» **What is being asked**
Read the material below and count the lines holding the string "data". Give that count with nothing added.
::::::::::
#[global] Instance mem_image : HostImage Disk := Some (mk_disk []).
#[global] Instance no_sockets : SockService () := {
  ss_connect _ := mret (Err NoLocalEndpoint);
  ss_bind _ := mret (Err NoLocalEndpoint);
  ss_accept _ := mret (Err NoLocalEndpoint);
  ss_send _ _ := mret (Err NoLocalEndpoint);
  ss_recv _ buf := mret (Err NoLocalEndpoint, buf);
  ss_close _ := mret (Ok ());
  ss_stdout buf := mret (zlen buf)
}.
Definition start : FdState (LowerState Disk Cursor ()) := ([], (mk_fatfs [] false None, ())).
End MemFat.

(** ** Properties *)

(** C25: a file opened through the descriptor table is its own: after any calls of
    the descriptor table over the FAT service and the sockets, from the empty table,
    whether they all return or one of them panics or blocks, two descriptors never
    name the same open file of the FAT service, and the file behind every descriptor
    is open there, so that no call on an open descriptor meets a stale handle. *)
Theorem no_shared_handles :
  ∀ FS F N `{FatCrate FS F} `{HostImage FS} `{SockService N}
    (s s' : FatfsState FS F) (n n' : N) ops o t',
  exec_ops ops ([], (s, n)) = (o, (t', (s', n'))) →
  Forall (λ op, fits 32 (op_fd op)) ops → zlen s.(table) + zlen ops + 3 < 2 ^ 32 →
  (∀ fd1 fd2 f1 f2 h, lookup_fd t' fd1 = Some f1 → lookup_fd t' fd2 = Some f2 →
     f1.(src) = FatFS h → f2.(src) = FatFS h → fd1 = fd2) ∧
  (∀ fd f h, lookup_fd t' fd = Some f → f.(src) = FatFS h → 0 ≤ h ∧ is_Some (get_file_mut h s')).
Proof.
  intros FS F N ? ? ? s s' n n' ops o t' He Hops Hlen. pose proof (zlen_nonneg s.(table)).
  destruct (ops_refine ops [] ∅ (s, n) abs_empty Hops) as (o1 & t1 & w1 & m & He1 & Hr & Ha);
    [change (zlen []) with 0; lia|].
  rewrite He in He1. injection He1 as <- <- <-.
  destruct (stack_inv_runs _ _ _ _ _ _ _ _ Hr (stack_inv_empty s)) as [Hi Hl]; [lia|].
  split; intros *; rewrite <- !Ha; [apply Hi|apply Hl].
Qed.
(* ===== verification/Text.v ===== *)
(** * Text as the functions handle it

    What the functions use of Rust's [str], [String] and [char]: a string is the
    list of its UTF-8 bytes.  [String::from_utf8_lossy] follows the maximal-subpart
    rule of the standard library; [trim] knows all of Unicode's white space. *)
From Stdlib Require Import Ascii String.
From S2P Require Import Prelude Bytes Ipv4.
Local Open Scope Z_scope.

Definition code (c : ascii) : Z := Z.of_N (Ascii.N_of_ascii c).
Definition chr (b : Z) : ascii := Ascii.ascii_of_N (Z.to_N b).
Definition of_bytes (l : list byte) : string := string_of_list_ascii (map chr l).
Definition to_bytes (s : string) : list byte := map code (list_ascii_of_string s).

(** ** UTF-8 *)

Definition cont (b : byte) : bool := (128 <=? b) && (b <=? 191).
(** What may follow the first byte of a sequence of three or four. *)
Definition second_of_3 (b c : byte) : bool :=
  if b =? 224 then (160 <=? c) && (c <=? 191)
  else if b =? 237 then (128 <=? c) && (c <=? 159)
  else cont c.
Definition second_of_4 (b c : byte) : bool :=
  if b =? 240 then (144 <=? c) && (c <=? 191)
  else if b =? 244 then (128 <=? c) && (c <=? 143)
  else cont c.
(** How many bytes a sequence begun by [b] has; 0 if none begins so. *)
Definition width (b : byte) : nat :=
  if b <? 128 then 1
  else if (194 <=? b) && (b <=? 223) then 2
  else if (224 <=? b) && (b <=? 239) then 3
  else if (240 <=? b) && (b <=? 244) then 4 else 0.

(** The front of [b :: l]: whether it is a sequence, and how many bytes it has
    behind [b], or are dropped with [b] if it is not one. *)
Definition utf8_step (b : byte) (l : list byte) : bool * nat :=
  match width b, l with
  | 1%nat, _ => (true, O)
  | 2%nat, c :: _ => if cont c then (true, 1%nat) else (false, O)
  | 3%nat, c :: l =>
      if second_of_3 b c
      then match l with
           | d :: _ => if cont d then (true, 2%nat) else (false, 1%nat)
           | [] => (false, 1%nat)
           end
      else (false, O)
  | 4%nat, c :: l =>
      if second_of_4 b c
      then match l with
           | d :: l =>
               if cont d
               then match l with
                    | e :: _ => if cont e then (true, 3%nat) else (false, 2%nat)
                    | [] => (false, 2%nat)
                    end
               else (false, 1%nat)
           | [] => (false, 1%nat)
           end
      else (false, O)
  | _, _ => (false, O)
  end.

(** U+FFFD *)
Definition replacement : list byte := [239; 191; 189].
Fixpoint lossy_go (fuel : nat) (l : list byte) : list byte :=
  match fuel, l with
  | S fuel, b :: l =>
      let '(valid, n) := utf8_step b l in
      (if valid then b :: take n l else replacement) ++ lossy_go fuel (drop n l)
  | _, _ => []
  end.
Definition from_utf8_lossy (l : list byte) : list byte := lossy_go (length l) l.

(** The code points of a valid text. *)
Fixpoint chars (l : list byte) : list Z :=
  match l with
  | [] => []
  | a :: l =>
      if a <? 128 then a :: chars l
      else match l with
           | [] => []
           | b :: l =>
               if a <? 224 then (a - 192) * 64 + (b - 128) :: chars l
               else match l with
                    | [] => []
                    | c :: l =>
                        if a <? 240 then ((a - 224) * 64 + (b - 128)) * 64 + (c - 128) :: chars l
                        else match l with
                             | [] => []
                             | d :: l => (((a - 240) * 64 + (b - 128)) * 64 + (c - 128)) * 64 + (d - 128)
                                         :: chars l
                             end
                    end
           end
  end.

(** ** str *)

(** The characters of [char::is_whitespace], encoded. *)
Definition white_space : list (list byte) :=
  [[9]; [10]; [11]; [12]; [13]; [32]; [194; 133]; [194; 160]; [225; 154; 128];
   [226; 128; 168]; [226; 128; 169]; [226; 128; 175]; [226; 129; 159]; [227; 128; 128]] ++
  map (λ b, [226; 128; b]) (seqZ 128 11).

Fixpoint strip_prefix (p l : list byte) : option (list byte) :=
  match p, l with
  | [], _ => Some l
  | a :: p, b :: l => if a =? b then strip_prefix p l else None
  | _, _ => None
  end.
Fixpoint strip_any (ps : list (list byte)) (l : list byte) : option (list byte) :=
  match ps with
  | [] => None
  | p :: ps => match strip_prefix p l with Some r => Some r | None => strip_any ps l end
  end.
Fixpoint strip_all (fuel : nat) (ps : list (list byte)) (l : list byte) : list byte :=
  match fuel with
  | O => l
  | S fuel => match strip_any ps l with Some r => strip_all fuel ps r | None => l end
  end.
(** [str::trim] *)
Definition trim_bytes (l : list byte) : list byte :=
  let l := strip_all (length l) white_space l in
  reverse (strip_all (length l) (map reverse white_space) (reverse l)).
Definition trim (s : string) : string := of_bytes (trim_bytes (to_bytes s)).

Fixpoint strip_cr (s : string) : string :=
  match s with
  | EmptyString => EmptyString
  | String c EmptyString => if code c =? 13 then EmptyString else s
  | String c s => String c (strip_cr s)
  end.
(** [str::lines], from the pieces between line feeds: a last piece that is empty
    is no line, and only the others end in a line feed, so may lose a [\r]. *)
Fixpoint lines_of (pieces : list string) : list string :=
  match pieces with
  | [] => []
  | [s] => match s with EmptyString => [] | _ => [s] end
  | s :: pieces => strip_cr s :: lines_of pieces
  end.
Definition lines (s : string) : list string := lines_of (split (chr 10) s).

(** [u32::from_str] and [usize::from_str]. *)
Definition parse_u32 : string → option Z := parse_uint 32.
Definition parse_u64 : string → option Z := parse_uint 64.

Example trim_ex : trim " 	12 " = "12".
Proof. reflexivity. Qed.
Example trim_inner : trim " a b " = "a b".
Proof. reflexivity. Qed.
Example trim_nbsp : trim_bytes [194; 160; 49; 227; 128; 128; 32] = [49].
Proof. reflexivity. Qed.
Example lines_ex : lines (of_bytes [97; 13; 10; 98; 10; 10; 99; 13]) =
  ["a"; "b"; ""; of_bytes [99; 13]]%string.
Proof. reflexivity. Qed.
Example lines_end : lines (of_bytes [97; 10]) = ["a"]%string.
Proof. reflexivity. Qed.
Example parse_ex : map parse_u32 ["42"; "+7"; ""; "-1"; "4294967295"; "4294967296"; "1x"; "+"]%string =
  [Some 42; Some 7; None; None; Some 4294967295; None; None; None].
Proof. reflexivity. Qed.
(** The examples of the Unicode standard: one replacement per maximal subpart. *)
Example lossy_ex : from_utf8_lossy [97; 241; 128; 128; 225; 128; 194; 98; 128; 99] =
  [97] ++ replacement ++ replacement ++ replacement ++ [98] ++ replacement ++ [99].
Proof. reflexivity. Qed.
Example chars_ex : chars [97; 195; 169; 226; 130; 172; 240; 159; 152; 128] = [97; 233; 8364; 128512].
Proof. reflexivity. Qed.

(** ** Lemmas *)

Lemma of_to_bytes s : of_bytes (to_bytes s) = s.
Proof.
  unfold of_bytes, to_bytes. rewrite map_map.
  rewrite (map_ext _ (λ c, c)); [by rewrite map_id, string_of_list_ascii_of_string|].
  intros c. unfold chr, code. by rewrite N2Z.id, ascii_N_embedding.
Qed.

Lemma to_of_bytes l : Forall (λ b, 0 ≤ b < 256) l → to_bytes (of_bytes l) = l.
Proof.
  intros Hl. unfold of_bytes, to_bytes. rewrite list_ascii_of_string_of_list_ascii, map_map.
  induction Hl as [|b l Hb Hl IH]; [done|]. cbn [map]. rewrite IH. f_equal.
  unfold chr, code. rewrite N_ascii_embedding by lia. lia.
Qed.

(** ASCII text is valid. *)
Lemma lossy_ascii l : Forall (λ b, 0 ≤ b < 128) l → from_utf8_lossy l = l.
Proof.
  unfold from_utf8_lossy. induction l as [|b l IH]; [done|]. intros [Hb Hl]%Forall_cons.
  cbn [length lossy_go]. unfold utf8_step, width. replace (b <? 128) with true by lia.
  rewrite take_0, drop_0. cbn [app]. by rewrite IH.
Qed.
Lemma lossy_ascii_app l l' : Forall (λ b, 0 ≤ b < 128) l → from_utf8_lossy (l ++ l') = l ++ from_utf8_lossy l'.
Proof.
  unfold from_utf8_lossy. induction l as [|b l IH]; [done|]. intros [Hb Hl]%Forall_cons.
  cbn [app length lossy_go]. unfold utf8_step, width. replace (b <? 128) with true by lia.
  rewrite take_0, drop_0. cbn [app]. by rewrite IH.
Qed.
(** No text is lost. *)
Lemma lossy_nonempty b l : from_utf8_lossy (b :: l) ≠ [].
Proof.
  unfold from_utf8_lossy. cbn [length lossy_go]. destruct (utf8_step b l) as [[] n]; done.
Qed.
Lemma smol_send_safe fuel h data t s : up s → zlen data < 2 ^ 64 →
  set_get h s.(stack) = Some t →
  safe (smol_send isol_id tid fuel h data)
    (λ r s', stepped 0 s s' ∧ sent h (tx t) data r s') s.
Proof.
  intros Hup Hd Ht. apply acquire_iface_safe, acquire_sockets_safe; [done..|].
  pose proof (zlen_nonneg data).
  eapply safe_mono; [apply (send_loop_safe fuel h data (tx t) 0 t); try done; by rewrite ?app_nil_r|].
  intros r s' (? & ? & ?). by split.
Qed.

Lemma smol_recv_safe fuel h buf t s : up s → zlen buf < 2 ^ 64 →
  set_get h s.(stack) = Some t →
  safe (smol_recv isol_id tid fuel h buf)
    (λ r s', stepped 0 s s' ∧ received h (rx t) buf r s') s.
Proof.
  intros Hup Hd Ht. apply acquire_iface_safe, acquire_sockets_safe; [done..|].
  pose proof (zlen_nonneg buf). pose proof (zlen_nonneg (rx t)).
  eapply safe_mono; [by apply (recv_loop_safe fuel h (rx t) buf 0 t)|].
  intros r s' (? & ? & ?). by split.
Qed.

(** A call that names a known socket, and returns no new one. *)
Lemma on_known_safe {A} known m k (call : SockFd → prog (NetState N) A) s :
  0 ≤ m → net_ok known (m + 1) s →
  (∀ h t, set_get h s.(stack) = Some t → safe (call h) (λ _ s', stepped 0 s s') s) →
  safe (on_known known k (λ h, (λ _, known) <$> call h)) (λ known' s', net_ok known' m s') s.
Proof.
  intros Hm Hok Hcall. unfold on_known. destruct (known !! k) as [h|] eqn:E.
  - destruct (proj1 (Forall_lookup _ _) (proj1 (proj2 Hok)) k h E) as [t Ht].
    apply safe_fmap. eapply safe_mono; [by eapply Hcall|]. intros a s'.
    by apply (net_ok_step known m 0).
  - apply safe_ret. destruct Hok as (? & ? & ?). split_and!; [done..|lia].
Qed.

(** A call that gives out a socket. *)
Lemma given_safe known m (call : prog (NetState N) (result SockFd SmoltcpError)) s :
  net_ok known (m + 1) s →
  safe call (λ r s', stepped 1 s s' ∧ ∀ fd, r = Ok fd → is_Some (set_get fd s'.(stack))) s →
  safe (given known <$> call) (λ known' s', net_ok known' m s') s.
Proof.
  intros Hok Hcall. apply safe_fmap. eapply safe_mono; [exact Hcall|]. intros r s' [Hst Hr].
  apply net_ok_given; [|done]. by apply (net_ok_step known m 1 s).
Qed.

Lemma exec_call_safe known m c s : 0 ≤ m → net_ok known (m + 1) s → call_fits c →
  safe (exec_call known c) (λ known' s', net_ok known' m s') s.
Proof.
  intros Hm Hok Hc. pose proof Hok as (Hup & Hv & Hroom).
  assert (slots s.(stack) < 2 ^ 32) as Hr by lia.
  destruct c; cbn [exec_call call_fits] in *.
  - apply given_safe; [done|]. eapply safe_mono; [by apply smol_connect_safe|].
    intros r s' [Hs Hf]. split; [done|]. by intros fd Hfd; apply Hf.
  - apply given_safe; [done|]. eapply safe_mono; [by apply smol_bind_safe|].
    intros r s' [Hs Hf]. split; [done|]. intros fd Hfd.
    destruct (Hf fd Hfd) as (_ & t & Ht & _). by rewrite Ht.
  - unfold on_known. destruct (known !! k) as [h|] eqn:E.
    2:{ apply safe_ret. split_and!; [done..|lia]. }
    apply given_safe; [done|].
    eapply safe_mono; [apply smol_accept_safe; [done..|]|].
    { exact (proj1 (Forall_lookup _ _) Hv k h E). }
    intros r s' [Hs Hf]. split; [done|]. intros fd Hfd.
    destruct (Hf fd Hfd) as (_ & _ & _ & _ & t' & _ & _ & Ht' & _). by rewrite Ht'.
  - apply on_known_safe; [done..|]. intros h t Ht.
    eapply safe_mono; [by eapply smol_send_safe|]. by intros r s' [Hs _].
  - apply on_known_safe; [done..|]. intros h t Ht.
    eapply safe_mono; [by eapply smol_recv_safe|]. by intros r s' [Hs _].
  - apply on_known_safe; [done..|]. intros h t Ht. by apply smol_close_safe.
  - apply safe_fmap. eapply safe_mono; [by apply addrinfo_safe|]. intros r s' Hs.
    by apply (net_ok_step known m 1 s).
Qed.
(* ===== verification/SocketProps.v ===== *)
(** * What callers of the TCP service can rely on

    The theorems about whole calls: which bytes a send and a receive move, that
    they return, that handles stay good, and the states in which the service
    does not do its job.  [SocketDemo] is a small network of scripted events on
    which they are run. *)
From Stdlib Require Import Ascii String.
From S2P Require Import Prelude Bytes Hostcall Fdtab Ipv4 TapSetup Socket SocketSpec.
Local Open Scope Z_scope.

(** ** A scripted network *)
Module SocketDemo.

Record Tcp : Type := mk_tcp {
  st : State; inq : list byte; acc : list byte; lport : option Z; lis : option Z
}.

Inductive Event : Type := Arrive (bs : list byte) | Established | PeerFin | Reset.

(** The sockets by handle, and what each of the next polls brings. *)
Record Wire : Type := mk_wire { socks : list Tcp; script : list (list (Z * Event)) }.

Definition happen (e : Event) (t : Tcp) : Tcp :=
  match e with
  | Arrive bs => mk_tcp t.(st) (t.(inq) ++ bs) t.(acc) t.(lport) t.(lis)
  | Established => mk_tcp (OtherState "ESTABLISHED") t.(inq) t.(acc) t.(lis) t.(lis)
  | PeerFin => mk_tcp CloseWait t.(inq) t.(acc) t.(lport) t.(lis)
  | Reset => mk_tcp (OtherState "CLOSED") t.(inq) t.(acc) t.(lport) t.(lis)
  end.

Definition closed (t : Tcp) : bool :=
  match t.(st) with OtherState "CLOSED" => true | _ => false end.
Definition sending (t : Tcp) : bool :=
  match t.(st) with OtherState "ESTABLISHED" | CloseWait => true | _ => false end.
Definition nonempty (l : list byte) : bool := match l with [] => false | _ => true end.

Fixpoint happen_all (es : list (Z * Event)) (l : list Tcp) : list Tcp :=
  match es with
  | [] => l
  | (h, e) :: es => happen_all es (alter (happen e) (Z.to_nat h) l)
  end.

(** A send takes at most four bytes. *)
Definition send4 (d : list byte) (t : Tcp) : result Z string * Tcp :=
  if sending t then
    (Ok (Z.min 4 (zlen d)),
     mk_tcp t.(st) t.(inq) (t.(acc) ++ take (Z.to_nat (Z.min 4 (zlen d))) d) t.(lport) t.(lis))
  else (Err "invalid state", t).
::::::::::
» **Result**
5